(Beginning of EXCERPTED RECORDS)

Lemma CloseIfEmpty_gone (s s' : QState RingBufferQueue W) :
  rt_wf s -> CloseIfEmpty s = Done (true, s') ->
  gone (rt s') /\ consumerSessions (rt s') = ∅ /\
  wal_log (w_wal (wd s')) = wal_log (w_wal (wd s)).
Proof.
  intros Hwf H. destruct (CloseIfEmpty_effect s true s' H) as (_ & Hc & Hl).
  unfold CloseIfEmpty in H.
  destruct (bool_decide (Size (queue (rt s)) <> 0)) eqn:Es; [done|].
  destruct (bool_decide (mgr_Size (inFlightManager (rt s)) <> 0)) eqn:Ef; [done|]. simpl in H.
  apply bool_decide_eq_false, dec_stable in Es, Ef.
  rewrite (size_contents _ (wf_queue _ Hwf)) in Es.
  assert (contents (queue (rt s)) = []) as Hnil by (apply length_zero_iff_nil; lia). clear Es.
  destruct (close_runtime s) as [s1| |] eqn:E; simplify_eq/=.
  split_and!; [split_and!; [by apply Hc| |]|by apply (close_frame s)|done].
  - unfold close_runtime in E. go_inv E. done.
  - rewrite (close_flight _ _ E). unfold mgr_Size in Ef.
    apply map_size_empty_inv. lia.
Qed.

Lemma DeleteQueue_engine n en err b' :
  DeleteQueue n (en_broker en) = Done (err, b') -> storage_error err = false ->
  engine_ok en -> engine_ok (set_broker b' en).
Proof.
  intros H Hs Hok. pose proof (DeleteQueue_ok n _ _ _ H Hs (eo_broker _ Hok)) as Hb'.
  unfold DeleteQueue in H. case_bool_decide; [injection H as _ <-; by destruct en|].
  destruct (b_queues (en_broker en) !! n) as [p|] eqn:En; [|injection H as _ <-; by destruct en].
  destruct (on_runtime p CloseIfEmpty _) as [[emptied b1]| |] eqn:Ec; simpl in H; try done.
  assert (engine_ok (set_broker b1 en)) as Hok1.
  { eapply (on_runtime_engine _ _ ECloseIfEmpty); [exact Ec|done|].
    intros r q _ Hq. split_and!; try done. simpl. unfold lift_qs. simpl. by rewrite Hq. }
  destruct emptied; simpl in H; [|by injection H as _ <-].
  destruct (on_runtime_inv _ _ _ _ _ Ec) as (r & q & Hr & Hq & Hb1).
  destruct (CloseIfEmpty_gone _ _ (proj1 (eo_wf _ Hok p r Hr)) Hq) as (Hg & Hcs & _).
  set (en1 := set_broker b1 en) in *.
  assert (b_runtimes b1 !! p = Some (rt q)) as Hr1 by (subst b1; simpl; apply lookup_insert_eq).
  assert (b_queues b1 !! n = Some p) as Hn1 by by subst b1.
  clear Ec Hb1 Hq Hr En.
  (* the runtime shut down once more *)
  set (b2 := put_broker p (mkQState (reclosed (rt q)) (b_world b1)) b1).
  assert (engine_ok (set_broker b2 en)) as Hok2.
  { refine (step_engine_ok en1 _ p (rt q) EShutdown
      (set_qs (mkQState (reclosed (rt q)) (b_world b1)) (view p (rt q) en1)) Hok1 Hr1 I I I _ _).
    - simpl. unfold lift_qs. by rewrite close_again.
    - by split. }
  (* the record, the bindings and the tokens *)
  destruct (broker_append _ b1) as [[e|] b3] eqn:Ea.
  { destruct (broker_append_spec _ _ _ _ Ea (bk_wal _ (eo_broker _ Hok1)) ltac:(auto with dsend))
      as (w & _ & _ & _ & Herr). injection H as <- _. by rewrite (Herr e eq_refl) in Hs. }
  destruct (broker_append_spec _ _ _ _ Ea (bk_wal _ (eo_broker _ Hok1)) ltac:(auto with dsend))
    as (w & Hb3 & Hw3 & Hl3 & _).
  destruct (unbind_all _ n _) as [err4 b4] eqn:Eu.
  assert (err4 = None) as ->.
  { eapply (unbind_all_spec (dom (b_queues b1))); [exact Eu| | | | |]; subst b3; simpl; try done.
    - destruct err4; [|done]. by injection H as <- _.
    - intros k e Hk. apply elem_of_map_to_list. by rewrite <- range_perm.
    - rewrite range_perm. apply NoDup_fst_map_to_list.
    - unfold logged. simpl. rewrite Hl3. apply topo_queue_deleted; [done|].
      apply (eo_broker _ Hok1). }
  apply unbind_all_change in Eu; [|by subst b3].
  destruct Eu as [Q4 R4 C4 F4 S4 O4 W4 P4].
  destruct (on_runtime p _ b4) as [[[] b5]| |] eqn:Esd; simpl in H; try done.
  destruct (on_runtime_inv _ _ _ _ _ Esd) as (r4 & q4 & Hr4 & Hq4 & ->).
  assert (r4 = rt q) as -> by (rewrite R4 in Hr4; subst b3; simpl in Hr4; congruence).
  simpl in Hq4. rewrite close_again in Hq4 by done. simpl in Hq4. injection Hq4 as <-.
  injection H as <- <-. rewrite Hb3 in Q4, R4, C4, F4, S4, O4. simpl in *.
  refine (remove_queue_engine n p (reclosed (rt q)) (set_broker b2 en) _ Hok2 Hb' Hn1 _ _ _ _ _ _ _ _ _);
    simpl; try done.
  - apply lookup_insert_eq.
  - by destruct Hg as (_ & ? & ?).
  - by rewrite R4.
  - rewrite C4. apply (eo_open _ Hok1).
  - by rewrite O4.
  - intros m Hm. transitivity (pending_of (logged b4) m); [done|]. unfold pending_of. rewrite P4.
    change (pending_of (logged b3) m = pending_of (logged b1) m).
    eapply queue_append_pending; [by right|exact Ea|apply Hok1|done].
Qed.

End EngineCalls.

(End of EXCERPTED RECORDS)

## [HOW TO COMPLETE THIS TASK]
Copy down the material above exactly as it is.

## [ANSWER AREA]
Lemma CloseIfEmpty_gone (s s' : QState RingBufferQueue W) :
  rt_wf s -> CloseIfEmpty s = Done (true, s') ->
  gone (rt s') /\ consumerSessions (rt s') = ∅ /\
  wal_log (w_wal (wd s')) = wal_log (w_wal (wd s)).
Proof.
  intros Hwf H. destruct (CloseIfEmpty_effect s true s' H) as (_ & Hc & Hl).
  unfold CloseIfEmpty in H.
  destruct (bool_decide (Size (queue (rt s)) <> 0)) eqn:Es; [done|].
  destruct (bool_decide (mgr_Size (inFlightManager (rt s)) <> 0)) eqn:Ef; [done|]. simpl in H.
  apply bool_decide_eq_false, dec_stable in Es, Ef.
  rewrite (size_contents _ (wf_queue _ Hwf)) in Es.
  assert (contents (queue (rt s)) = []) as Hnil by (apply length_zero_iff_nil; lia). clear Es.
  destruct (close_runtime s) as [s1| |] eqn:E; simplify_eq/=.
  split_and!; [split_and!; [by apply Hc| |]|by apply (close_frame s)|done].
  - unfold close_runtime in E. go_inv E. done.
  - rewrite (close_flight _ _ E). unfold mgr_Size in Ef.
    apply map_size_empty_inv. lia.
Qed.

Lemma DeleteQueue_engine n en err b' :
  DeleteQueue n (en_broker en) = Done (err, b') -> storage_error err = false ->
  engine_ok en -> engine_ok (set_broker b' en).
Proof.
  intros H Hs Hok. pose proof (DeleteQueue_ok n _ _ _ H Hs (eo_broker _ Hok)) as Hb'.
  unfold DeleteQueue in H. case_bool_decide; [injection H as _ <-; by destruct en|].
  destruct (b_queues (en_broker en) !! n) as [p|] eqn:En; [|injection H as _ <-; by destruct en].
  destruct (on_runtime p CloseIfEmpty _) as [[emptied b1]| |] eqn:Ec; simpl in H; try done.
  assert (engine_ok (set_broker b1 en)) as Hok1.
  { eapply (on_runtime_engine _ _ ECloseIfEmpty); [exact Ec|done|].
    intros r q _ Hq. split_and!; try done. simpl. unfold lift_qs. simpl. by rewrite Hq. }
  destruct emptied; simpl in H; [|by injection H as _ <-].
  destruct (on_runtime_inv _ _ _ _ _ Ec) as (r & q & Hr & Hq & Hb1).
  destruct (CloseIfEmpty_gone _ _ (proj1 (eo_wf _ Hok p r Hr)) Hq) as (Hg & Hcs & _).
  set (en1 := set_broker b1 en) in *.
  assert (b_runtimes b1 !! p = Some (rt q)) as Hr1 by (subst b1; simpl; apply lookup_insert_eq).
  assert (b_queues b1 !! n = Some p) as Hn1 by by subst b1.
  clear Ec Hb1 Hq Hr En.
  (* the runtime shut down once more *)
  set (b2 := put_broker p (mkQState (reclosed (rt q)) (b_world b1)) b1).
  assert (engine_ok (set_broker b2 en)) as Hok2.
  { refine (step_engine_ok en1 _ p (rt q) EShutdown
      (set_qs (mkQState (reclosed (rt q)) (b_world b1)) (view p (rt q) en1)) Hok1 Hr1 I I I _ _).
    - simpl. unfold lift_qs. by rewrite close_again.
    - by split. }
  (* the record, the bindings and the tokens *)
  destruct (broker_append _ b1) as [[e|] b3] eqn:Ea.
  { destruct (broker_append_spec _ _ _ _ Ea (bk_wal _ (eo_broker _ Hok1)) ltac:(auto with dsend))
      as (w & _ & _ & _ & Herr). injection H as <- _. by rewrite (Herr e eq_refl) in Hs. }
  destruct (broker_append_spec _ _ _ _ Ea (bk_wal _ (eo_broker _ Hok1)) ltac:(auto with dsend))
    as (w & Hb3 & Hw3 & Hl3 & _).
  destruct (unbind_all _ n _) as [err4 b4] eqn:Eu.
  assert (err4 = None) as ->.
  { eapply (unbind_all_spec (dom (b_queues b1))); [exact Eu| | | | |]; subst b3; simpl; try done.
    - destruct err4; [|done]. by injection H as <- _.
    - intros k e Hk. apply elem_of_map_to_list. by rewrite <- range_perm.
    - rewrite range_perm. apply NoDup_fst_map_to_list.
    - unfold logged. simpl. rewrite Hl3. apply topo_queue_deleted; [done|].
      apply (eo_broker _ Hok1). }
  apply unbind_all_change in Eu; [|by subst b3].
  destruct Eu as [Q4 R4 C4 F4 S4 O4 W4 P4].
  destruct (on_runtime p _ b4) as [[[] b5]| |] eqn:Esd; simpl in H; try done.
  destruct (on_runtime_inv _ _ _ _ _ Esd) as (r4 & q4 & Hr4 & Hq4 & ->).
  assert (r4 = rt q) as -> by (rewrite R4 in Hr4; subst b3; simpl in Hr4; congruence).
  simpl in Hq4. rewrite close_again in Hq4 by done. simpl in Hq4. injection Hq4 as <-.
  injection H as <- <-. rewrite Hb3 in Q4, R4, C4, F4, S4, O4. simpl in *.
  refine (remove_queue_engine n p (reclosed (rt q)) (set_broker b2 en) _ Hok2 Hb' Hn1 _ _ _ _ _ _ _ _ _);
    simpl; try done.
  - apply lookup_insert_eq.
  - by destruct Hg as (_ & ? & ?).
  - by rewrite R4.
  - rewrite C4. apply (eo_open _ Hok1).
  - by rewrite O4.
  - intros m Hm. transitivity (pending_of (logged b4) m); [done|]. unfold pending_of. rewrite P4.
    change (pending_of (logged b3) m = pending_of (logged b1) m).
    eapply queue_append_pending; [by right|exact Ea|apply Hok1|done].
Qed.

End EngineCalls.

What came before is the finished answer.